Kyrie Irving wants the net but the net wants him?


As the Nets’ disappointing season came to an end when they were swept away by the Boston Celtics in Round 1 of the Eastern Conference playoffs, Kyrie Irving has made it clear that he will be dedicated to the Nets for the long term.

But after a season in which Irving played only 29 of 82 regular season games for refusing to comply with local vaccine ordinances, do the Nets want him back?

That question loomed over the team’s end-of-season press conference on Wednesday, hosted by general manager Sean Marks and coach Steve Nash. Marks was reluctant to give a definitive answer, but not saying “yes” immediately was as clear as he could say. Nets has not yet decided if Irving can and should be a part of the future.

“I think we know what we’re looking for,” Marks said. “We are looking for people who come here to be part of something bigger than ourselves, to play disinterestedly, to play team basketball, and to have something to spare. It’s not just for Kyrie, it’s for everyone here.”

That topic of availability persisted throughout Marks’ remarks and was a challenge for the Nets’ star players.

Irving and Kevin Durant signed to Brooklyn in 2019 and generated huge fanfare, but the Nets haven’t yet taken advantage of the multiple additions of their two All-Stars, who each won the championship on their own. Durant missed the entire 2019-20 season while recovering from an Achilles tendon injury sustained in the 2019 Finals at Golden State.

Last season they made a strong lineup by adding James Harden through a trade with Houston. They lost last season’s Eastern Conference semifinals to Milwaukee in Game 7 despite Durant’s 48-point lead but tied with a buzzer two-point shot. His toes were in a three-point arc. The shot was only millimeters away from winning the game.

The Nets have stepped back this season, based on little failures.

Irving refused to be vaccinated against the coronavirus, which meant he could not play in Brooklyn or Madison Square Garden for most of the season. The Nets initially decided they didn’t want a part-time player and said he wouldn’t play until Irving was qualified to play in every game. They suddenly switched courses in January, and Irving started playing road games exclusively outside of New York and Toronto.

On Wednesday afternoon, Marks re-emphasized the importance of the player’s availability while refusing to reconsider the decision.

“When you have a player on the same level as Kyrie, we try to figure out how we can include him in the mix and how long we can have him in the mix.” said Marks. “Because the team is built around a saying, ‘Well, Kyrie and Kevin will be available’.”

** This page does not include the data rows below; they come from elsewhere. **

(* ===== verification/AgentDiff.v ===== *)
(** The difference of two configurations, as the agent computes it:
[compareFunc] and [Diff] of
clusterlink/agent-manager/network-manager/network_manager.go. *)
From S2P Require Import Prelude LinkApi.

(** * Definitions *)

(** The elements of [l] that [f] relates to none of [m]. *)
Definition missing {T} (f : T -> T -> bool) (l m : list T) : list T :=
  List.filter (fun o => negb (any (fun n => f o n) m)) l.

(** [compareFunc]: whether both are the same, what to delete and what to create. *)
Definition compareFunc {T} (old new : slice T) (f : T -> T -> bool) : bool * slice T * slice T :=
  match old, new with
  | None, None => (true, None, None)
  | None, Some _ => (false, Some [], new)
  | Some _, None => (false, old, Some [])
  | Some o, Some n =>
      let deleteRecord := missing f o n in
      let createRecord := missing f n o in
      (Nat.eqb (length deleteRecord) (length createRecord) && Nat.eqb (length createRecord) 0,
       Some deleteRecord, Some createRecord)
  end.

Definition BROADCAST_MAC : string := "ff:ff:ff:ff:ff:ff".

(** [for _, dr := range deleteRecord { if dr.Mac != "ff:.." { append } }] from nil. *)
Definition not_broadcast {T} (mac : T -> string) (l : slice T) : slice T :=
  to_slice (List.filter (fun dr => negb (mac dr =s BROADCAST_MAC)) (elems l)).

Definition pick {T} (same : bool) (s : slice T) : slice T := if same then None else s.

(** [NetworkManager.Diff] *)
Definition Diff (oldConfig newConfig : NodeConfigSpec) : bool * NodeConfigSpec * NodeConfigSpec :=
  let '(fd, dd, cd) := compareFunc (spec_Devices oldConfig) (spec_Devices newConfig) Device_Compare in
  let '(fr, dr, cr) := compareFunc (spec_Routes oldConfig) (spec_Routes newConfig) Route_Compare in
  let '(fi, di, ci) := compareFunc (spec_Iptables oldConfig) (spec_Iptables newConfig) Iptables_Compare in
  let '(ff, df, cf) := compareFunc (spec_Fdbs oldConfig) (spec_Fdbs newConfig) Fdb_Compare in
  let '(fa, da, ca) := compareFunc (spec_Arps oldConfig) (spec_Arps newConfig) Arp_Compare in
  (fd && fr && fi && ff && fa,
   mkSpec (pick fd dd) (pick fr dr) (pick fi di)
          (pick ff (not_broadcast fdb_Mac df)) (pick fa (not_broadcast arp_Mac da)),
   mkSpec (pick fd cd) (pick fr cr) (pick fi ci) (pick ff cf) (pick fa ca)).

(** * Facts *)

Lemma missing_elem `{Comparable T} (l m : list T) x : x ∈ missing compare l m <-> x ∈ l /\ x ∉ m.
Proof.
  unfold missing. rewrite list_filter_spec, negb_true_iff, any_false. split.
  - intros [Hx Hn]. split; [done|]. intros Hm. specialize (Hn x Hm). by rewrite (proj2 (compare_eq x x)) in Hn.
  - intros [Hx Hn]. split; [done|]. intros y Hy. destruct (compare x y) eqn:E; [|done].
    apply compare_eq in E as ->. done.
Qed.

Lemma missing_nil `{Comparable T} (l m : list T) : missing compare l m = [] <-> forall x, x ∈ l -> x ∈ m.
Proof.
  split.
  - intros E x Hx. destruct (any (fun y => compare x y) m) eqn:Ea.
    + apply any_true in Ea as (y & Hy & Ec). by apply compare_eq in Ec as ->.
    + assert (Hin : x ∈ missing compare l m).
      { unfold missing. rewrite list_filter_spec. by rewrite Ea. }
      rewrite E in Hin. by apply elem_of_nil in Hin.
  - intros Hs. destruct (missing compare l m) as [|x l'] eqn:E; [done|].
    assert (Hin : x ∈ missing compare l m) by (rewrite E; by left).
    apply missing_elem in Hin as [Hx Hn]. by destruct Hn; apply Hs.
Qed.

Lemma compareFunc_delete `{Comparable T} (old new : slice T) x :
  x ∈ elems (snd (fst (compareFunc old new compare))) <-> x ∈ elems old /\ x ∉ elems new.
Proof.
  destruct old as [o|], new as [n|]; simpl; rewrite ?missing_elem, ?elem_of_nil; intuition.
Qed.

Lemma compareFunc_create `{Comparable T} (old new : slice T) x :
  x ∈ elems (snd (compareFunc old new compare)) <-> x ∈ elems new /\ x ∉ elems old.
Proof.
  destruct old as [o|], new as [n|]; simpl; rewrite ?missing_elem, ?elem_of_nil; intuition.
Qed.

(** The flag: both nil, or both non-nil with the same elements. *)
Lemma compareFunc_same `{Comparable T} (old new : slice T) :
  fst (fst (compareFunc old new compare)) = true <->
  (is_Some old <-> is_Some new) /\ forall x, x ∈ elems old <-> x ∈ elems new.
Proof.
  destruct old as [o|], new as [n|]; simpl.
  - rewrite andb_true_iff, !Nat.eqb_eq. split.
    + intros [E1 E2]. rewrite E2 in E1. apply nil_length_inv in E1, E2.
      rewrite missing_nil in E1, E2. split; [by split; eauto|]. intros x. split; auto.
    + intros [_ Hs]. rewrite (proj2 (missing_nil o n)), (proj2 (missing_nil n o)); [done|..]; intros x; by rewrite Hs.
  - split; [done|]. intros [[H1 _] _]. destruct H1; eauto. done.
  - split; [done|]. intros [[_ H1] _]. destruct H1; eauto. done.
  - intuition.
Qed.

(** A component of the result of [Diff]. *)
Lemma pick_elem {T} same (s : slice T) x : x ∈ elems (pick same s) <-> same = false /\ x ∈ elems s.
Proof. destruct same; simpl; [rewrite elem_of_nil|]; naive_solver. Qed.

Lemma not_broadcast_elem {T} (mac : T -> string) s x :
  x ∈ elems (not_broadcast mac s) <-> x ∈ elems s /\ mac x <> BROADCAST_MAC.
Proof.
  unfold not_broadcast. rewrite elems_to_slice, list_filter_spec, negb_true_iff. by rewrite bool_decide_eq_false.
Qed.

(** What is deleted and created, for one component. *)
Lemma pick_delete `{Comparable T} (old new : slice T) x :
  let '(same, d, _) := compareFunc old new compare in
  x ∈ elems (pick same d) <-> x ∈ elems old /\ x ∉ elems new.
Proof.
  pose proof (compareFunc_delete old new x) as Hd. pose proof (compareFunc_same old new) as Hs.
  destruct (compareFunc old new compare) as [[same d] c]. simpl in *. rewrite pick_elem, Hd.
  destruct same; [|tauto]. destruct (proj1 Hs eq_refl) as [_ E]. rewrite E. tauto.
Qed.

Lemma pick_create `{Comparable T} (old new : slice T) x :
  let '(same, _, c) := compareFunc old new compare in
  x ∈ elems (pick same c) <-> x ∈ elems new /\ x ∉ elems old.
Proof.
  pose proof (compareFunc_create old new x) as Hd. pose proof (compareFunc_same old new) as Hs.
  destruct (compareFunc old new compare) as [[same d] c]. simpl in *. rewrite pick_elem, Hd.
  destruct same; [|tauto]. destruct (proj1 Hs eq_refl) as [_ E]. rewrite E. tauto.
Qed.

Lemma pick_delete_not_broadcast `{Comparable T} (mac : T -> string) (old new : slice T) x :
  let '(same, d, _) := compareFunc old new compare in
  x ∈ elems (pick same (not_broadcast mac d)) <-> x ∈ elems old /\ x ∉ elems new /\ mac x <> BROADCAST_MAC.
Proof.
  pose proof (pick_delete old new x) as Hd. destruct (compareFunc old new compare) as [[same d] c].
  rewrite pick_elem in *. rewrite not_broadcast_elem. tauto.
Qed.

Irving’s absence made the Nets’ margins even tighter. Every time either Durant or Harden got injured, that meant the team drove away two starting pitchers instead of one. As many teams have done, they have fewer players to count on as they deal with coronavirus-related absences.

“There have been a lot of different teams, and there are teams that continue to play to this day. We may not have had enough excuses that we could come up with, but we had to get through Corona too. Explore the injuries,” Marks said. “And I am brutally honest. To put it bluntly, they navigated better than us.”

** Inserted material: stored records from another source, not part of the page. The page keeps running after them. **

(* ===== verification/AgentCorrect.v ===== *)
(** Theorems about the agent's network manager, with an in-memory kernel that
satisfies the laws of the single operations. *)
From S2P Require Import Prelude LinkApi AgentDiff AgentNetwork AgentManager.

(** * A kernel in memory *)

(** Links by name, the other items as lists; the next [m_faults] writes report an
error although they take effect, as when a step after the creation fails. *)
Record Mem := mkMem {
  m_links : gmap string Device; m_routes : list Route; m_rules : list Iptables;
  m_fdbs : list Fdb; m_arps : list Arp; m_faults : nat }.

Definition mem_abs (m : Mem) : Abs :=
  mkAbs (fun d => m_links m !! dev_Name d = Some d) (fun x => x ∈ m_routes m) (fun x => x ∈ m_rules m)
        (fun x => x ∈ m_fdbs m) (fun x => x ∈ m_arps m).

Definition mem_write (m : Mem) (ok : Mem) : Mem * option string :=
  match m_faults m with
  | 0 => (ok, None)
  | S n => (mkMem (m_links ok) (m_routes ok) (m_rules ok) (m_fdbs ok) (m_arps ok) n, Some "operation not permitted")
  end.

Definition without {X} `{EqDecision X} (x : X) (l : list X) : list X := List.filter (fun y => negb (bool_decide (y = x))) l.

Definition mem_ops : KernelOps Mem := mkKernelOps
  (fun m => inl (List.filter (fun d => bool_decide (m_links m !! dev_Name d = Some d)) (map snd (map_to_list (m_links m)))))
  (fun m => inl (m_routes m)) (fun m => inl (m_rules m)) (fun m => inl (m_fdbs m)) (fun m => inl (m_arps m))
  (fun x m => mem_write m (mkMem (m_links m) (m_routes m) (m_rules m) (m_fdbs m) (without x (m_arps m)) 0))
  (fun x m => mem_write m (mkMem (m_links m) (m_routes m) (m_rules m) (without x (m_fdbs m)) (m_arps m) 0))
  (fun x m => mem_write m (mkMem (m_links m) (m_routes m) (without x (m_rules m)) (m_fdbs m) (m_arps m) 0))
  (fun x m => mem_write m (mkMem (m_links m) (without x (m_routes m)) (m_rules m) (m_fdbs m) (m_arps m) 0))
  (fun d m => mem_write m (mkMem (delete (dev_Name d) (m_links m))
     (List.filter (fun r => negb (rt_Dev r =s dev_Name d)) (m_routes m)) (m_rules m)
     (List.filter (fun r => negb (fdb_Dev r =s dev_Name d)) (m_fdbs m))
     (List.filter (fun r => negb (arp_Dev r =s dev_Name d)) (m_arps m)) 0))
  (fun x m => mem_write m (mkMem (m_links m) (m_routes m) (m_rules m) (m_fdbs m) (x :: m_arps m) 0))
  (fun x m => mem_write m (mkMem (m_links m) (m_routes m) (m_rules m) (x :: m_fdbs m) (m_arps m) 0))
  (fun x m => mem_write m (mkMem (m_links m) (m_routes m) (x :: m_rules m) (m_fdbs m) (m_arps m) 0))
  (fun x m => mem_write m (mkMem (m_links m) (x :: m_routes m) (m_rules m) (m_fdbs m) (m_arps m) 0))
  (fun d m => match m_links m !! dev_Name d with
              | Some _ => (m, Some "file exists")
              | None => mem_write m (mkMem (<[dev_Name d := d]> (m_links m)) (m_routes m) (m_rules m) (m_fdbs m) (m_arps m) 0)
              end)
  (fun _ _ _ _ m => m).

Lemma mem_write_None m ok m' : mem_write m ok = (m', None) -> m' = ok.
Proof. unfold mem_write. destruct (m_faults m); congruence. Qed.

Lemma without_elem {X} `{EqDecision X} (x y : X) l : y ∈ without x l <-> y ∈ l /\ y ∉ [x].
Proof.
  unfold without. rewrite list_filter_spec, negb_true_iff, bool_decide_eq_false, list_elem_of_singleton. done.
Qed.

Lemma not_named (s name : string) : s ∉ [name] <-> (s =s name) = false.
Proof. by rewrite list_elem_of_singleton, bool_decide_eq_false. Qed.

Ltac mem_law :=
  intros x m m' ->%mem_write_None; split_and!; intros y; simpl; unfold plus, minus;
  rewrite ?without_elem, ?elem_of_cons, ?elem_of_nil; tauto.

#[export, refine] Instance mem_laws : KernelLaws mem_ops := {| kabs := mem_abs |}.
Proof.
  - intros m d d' Hd Hd' E. simpl in *. rewrite E in Hd. congruence.
  - intros m l [= <-] d. simpl. rewrite list_filter_spec, bool_decide_eq_true. split; [tauto|]. intros Hd.
    split; [|done]. apply list_elem_of_fmap. exists (dev_Name d, d). split; [done|]. by apply elem_of_map_to_list.
  - intros m l [= <-]. done.
  - intros m l [= <-]. done.
  - intros m l [= <-]. done.
  - intros m l [= <-]. done.
  - mem_law.
  - mem_law.
  - mem_law.
  - mem_law.
  - intros x m m' ->%mem_write_None. unfold del_devices. simpl. split_and!; try tauto; intros y;
      rewrite ?list_filter_spec, ?negb_true_iff, ?not_named; try tauto.
    rewrite bool_decide_eq_false, lookup_delete_Some. naive_solver.
  - mem_law.
  - mem_law.
  - mem_law.
  - mem_law.
  - intros x m m'. simpl. destruct (m_links m !! dev_Name x) eqn:E; [done|]. intros ->%mem_write_None.
    split_and!; intros y; simpl; try tauto. unfold plus. rewrite list_elem_of_singleton.
    destruct (decide (dev_Name x = dev_Name y)) as [En|Hne].
    + rewrite En, lookup_insert_eq. rewrite En in E. rewrite E. naive_solver.
    + rewrite lookup_insert_ne by done. naive_solver.
Defined.

#[export] Instance mem_network : NetWork Mem := DefaultNetWork mem_ops.
#[export] Instance mem_network_laws : NetWorkLaws Mem := DefaultNetWork_laws mem_ops.

(** A node whose bridge changed its address, with a route that stays. *)
Definition ex_bridge (addr : string) : Device := mkDevice VxlanDevice VXLAN_BRIDGE_NAME addr "02:00:00:00:00:01" "eth0" 54 4876.
Definition ex_route : Route := mkRoute "10.3.0.0/24" "220.168.2.1" VXLAN_BRIDGE_NAME.
Definition ex_config : NodeConfigSpec :=
  mkSpec (Some [ex_bridge "220.168.1.1/8"]) (Some [ex_route]) (Some []) (Some []) (Some []).
Definition ex_kernel (faults : nat) : Mem :=
  mkMem {[ VXLAN_BRIDGE_NAME := ex_bridge "220.168.9.9/8" ]} [ex_route] [] [] [] faults.
Definition ex_manager (faults : nat) : NetworkManager Mem := mkNetworkManager (ex_kernel faults) ex_config "" "".

(** * Theorems *)


(** One synchronisation is enough when every device of the kernel is
configured. *)
Theorem agent_converges_once {K} `{NetWorkLaws K} (e e' : NetworkManager K) :
  (forall d, a_dev (abs (nm_Network e)) d -> d ∈ elems (spec_Devices (nm_ToConfig e))) ->
  UpdateSync e = (e', NodeConfigSyncSuccess) -> synced (nm_ToConfig e) (abs (nm_Network e')).
Proof. intros Hd (_ & _ & Hs)%UpdateSync_round. by apply Hs. Qed.


Lemma agent_converges_once_witness :
  synced ex_config (abs (nm_Network (fst (UpdateSync (mkNetworkManager (mkMem ∅ [] [] [] [] 0) ex_config "" ""))))).
Proof.
  apply (agent_converges_once (mkNetworkManager (mkMem ∅ [] [] [] [] 0) ex_config "" "")).
  - intros d Hd. simpl in Hd. by rewrite lookup_empty in Hd.
  - vm_compute; reflexivity.
Defined.

(** The first round after the replacement of a device really loses a route: the
route is configured before and after, and the kernel does not have it. *)
Theorem agent_one_round_loses :
  snd (UpdateSync (ex_manager 0)) = NodeConfigSyncSuccess /\
  a_route (abs (nm_Network (ex_manager 0))) ex_route /\ ex_route ∈ elems (spec_Routes ex_config) /\
  ~ a_route (abs (nm_Network (fst (UpdateSync (ex_manager 0))))) ex_route.
Proof.
  split; [vm_compute; reflexivity|]. split; [left|]. split; [left|]. simpl. intros Hx.
  assert (E : m_routes (nm_Network (fst (UpdateSync (ex_manager 0)))) = []) by (vm_compute; reflexivity).
  rewrite E in Hx. by apply elem_of_nil in Hx.
Qed.

(** The recorded status can be stale: after a write that took effect but
reported an error, the periodic check finds the kernel in sync and reports
success, but the exception stays on record, and the next notification of the
same configuration reports it again. *)
Theorem agent_stale_status :
  exists e1 : NetworkManager Mem,
    UpdateFromCRD ex_config (mkNetworkManager (mkMem ∅ [] [] [] [] 1) emptySpec "" "") = (e1, NodeConfigSyncException) /\
    UpdateFromChecker e1 = (e1, NodeConfigSyncSuccess) /\ synced ex_config (abs (nm_Network e1)) /\
    UpdateFromCRD ex_config e1 = (e1, NodeConfigSyncException).
Proof.
  eexists. split; [vm_compute; reflexivity|].
  match goal with |- UpdateFromChecker ?e = _ /\ _ =>
    assert (Hfix : UpdateSync e = (e, NodeConfigSyncSuccess)) by (vm_compute; reflexivity) end.
  split; [exact Hfix|]. split; [exact (UpdateSync_fix _ Hfix)|vm_compute; reflexivity].
Qed.

(** A synchronisation that fails says so: the status and the reason are
recorded, the configuration to reach is kept for the next round, and the kernel
was either not touched or has gone through every block of writes. *)
Theorem agent_failure_recorded {K} `{NetWork K} (e e' : NetworkManager K) :
  UpdateSync e = (e', NodeConfigSyncException) ->
  nm_Status e' = NodeConfigSyncException /\ nm_ToConfig e' = nm_ToConfig e /\
  ((exists spec err, LoadSysConfig (nm_Network e) = (spec, Some err) /\ nm_Network e' = nm_Network e /\ nm_Reason e' = err) \/
   (exists from flag del cre err, LoadSysConfig (nm_Network e) = (from, None) /\
      Diff from (nm_ToConfig e) = (flag, del, cre) /\
      WriteSys del cre (nm_Network e) = (nm_Network e', Some err) /\ nm_Reason e' = err /\
      nm_Network e' = fold_left (fun k block => fst (block k)) (blocks del cre) (nm_Network e))).
Proof.
  unfold UpdateSync. destruct (LoadSysConfig (nm_Network e)) as [from [err|]] eqn:El.
  - intros [= <-]. simpl. split; [done|]. split; [done|]. left. eauto.
  - destruct (Diff from (nm_ToConfig e)) as [[flag del] cre] eqn:Ed. destruct flag; [done|].
    destruct (WriteSys del cre (nm_Network e)) as [k [err|]] eqn:Ew; [|done]. intros [= <-]. simpl.
    split; [done|]. split; [done|]. right. exists from, false, del, cre, err. split_and!; try done.
    by rewrite <- WriteSys_blocks, Ew.
Qed.

Definition ex_failed : NetworkManager Mem := mkNetworkManager (mkMem ∅ [] [] [] [] 1) ex_config "" "".
Definition ex_failed' : NetworkManager Mem := fst (UpdateSync ex_failed).

Lemma agent_failure_recorded_witness :
  nm_Status ex_failed' = NodeConfigSyncException /\ nm_ToConfig ex_failed' = nm_ToConfig ex_failed /\
  ((exists spec err, LoadSysConfig (nm_Network ex_failed) = (spec, Some err) /\ nm_Network ex_failed' = nm_Network ex_failed /\ nm_Reason ex_failed' = err) \/
   (exists from flag del cre err, LoadSysConfig (nm_Network ex_failed) = (from, None) /\
      Diff from (nm_ToConfig ex_failed) = (flag, del, cre) /\
      WriteSys del cre (nm_Network ex_failed) = (nm_Network ex_failed', Some err) /\ nm_Reason ex_failed' = err /\
      nm_Network ex_failed' = fold_left (fun k block => fst (block k)) (blocks del cre) (nm_Network ex_failed))).
Proof. apply (agent_failure_recorded ex_failed ex_failed'). vm_compute. reflexivity. Defined.

(** With [DefaultNetWork], which always loads non-nil slices, a component the
configuration leaves out is never found to be the same, even when the kernel has
nothing of it: the check writes again every time. *)
Theorem agent_empty_component_differs {K} (ops : KernelOps K) k from to :
  @LoadSysConfig K (DefaultNetWork ops) k = (from, None) ->
  spec_Devices to = None \/ spec_Routes to = None \/ spec_Iptables to = None \/ spec_Fdbs to = None \/ spec_Arps to = None ->
  fst (fst (Diff from to)) = false.
Proof.
  intros (d & r & i & f & a & _ & _ & _ & _ & _ & ->)%default_load Hto. unfold Diff.
  cbn [spec_Devices spec_Routes spec_Iptables spec_Fdbs spec_Arps].
  destruct (compareFunc (Some d) (spec_Devices to) Device_Compare) as [[f1 d1] c1] eqn:E1.
  destruct (compareFunc (Some r) (spec_Routes to) Route_Compare) as [[f2 d2] c2] eqn:E2.
  destruct (compareFunc (Some i) (spec_Iptables to) Iptables_Compare) as [[f3 d3] c3] eqn:E3.
  destruct (compareFunc (Some f) (spec_Fdbs to) Fdb_Compare) as [[f4 d4] c4] eqn:E4.
  destruct (compareFunc (Some a) (spec_Arps to) Arp_Compare) as [[f5 d5] c5] eqn:E5. simpl.
  destruct Hto as [E|[E|[E|[E|E]]]];
    [rewrite E in E1; injection E1 as <- _ _|rewrite E in E2; injection E2 as <- _ _
    |rewrite E in E3; injection E3 as <- _ _|rewrite E in E4; injection E4 as <- _ _
    |rewrite E in E5; injection E5 as <- _ _];
    repeat match goal with b : bool |- _ => destruct b end; done.
Qed.

Lemma agent_empty_component_differs_witness :
  fst (fst (Diff (fst (@LoadSysConfig Mem mem_network (mkMem ∅ [] [] [] [] 0))) emptySpec)) = false.
Proof.
  apply (agent_empty_component_differs mem_ops (mkMem ∅ [] [] [] [] 0)); [vm_compute; reflexivity|by left].
Defined.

Harden is tired of Irving’s absence and the challenges they pose. He was traded to the Philadelphia 76ers playing Thursday night in Game 6 of the second round series against the Miami Heat.

In the trade, Nets acquired Ben Simmons who didn’t play for them. Simmons underwent back surgery on May 5th after magnetic resonance imaging revealed “an enlarged hernia”.

When talking about the team’s big stars, Marks mostly only talked about Durant. He said Durant had a draw against the other players in the league. People wanted to play for him. He said Durant is the best player development coach on the team. He said he wants to get involved in personnel decisions without actually asking Durant to make those decisions.

“People think that empowering players means letting them do whatever they want to do,” Marks said. “It wasn’t when Steve was a player. It wasn’t when I was a player for any team we were on. Not here. “I think it’s the right way to get players involved in key decisions at some point in the season. There’s nothing worse than being surprised by something.”

Whether Irving returns to the team is not in the hands of the Nets. He has a player option for next season of $36.5 million and is eligible for a $200 million extension over five years. If he rejects his player option, he will become an unlimited free agent.

He has shown his dynamism on the court in several games this season, scoring 50 points against Charlotte Hornets in March and then 60 against Orlando Magic a week later.

But what good is the explosion if he doesn’t play?

“I think there’s been too much discussion, debate and bland, whatever you call it distraction and anything other than basketball,” Marks said. “On the other hand, we want to focus on a few things that got us here in the first place.”

Marks said that before anyone even asked him about Irving in his opening remarks at a press conference on Wednesday.

But he matched his message throughout the press conference. It was a message to Irving about committing himself in a practical way as well as a contract to a team that could have used him more this season.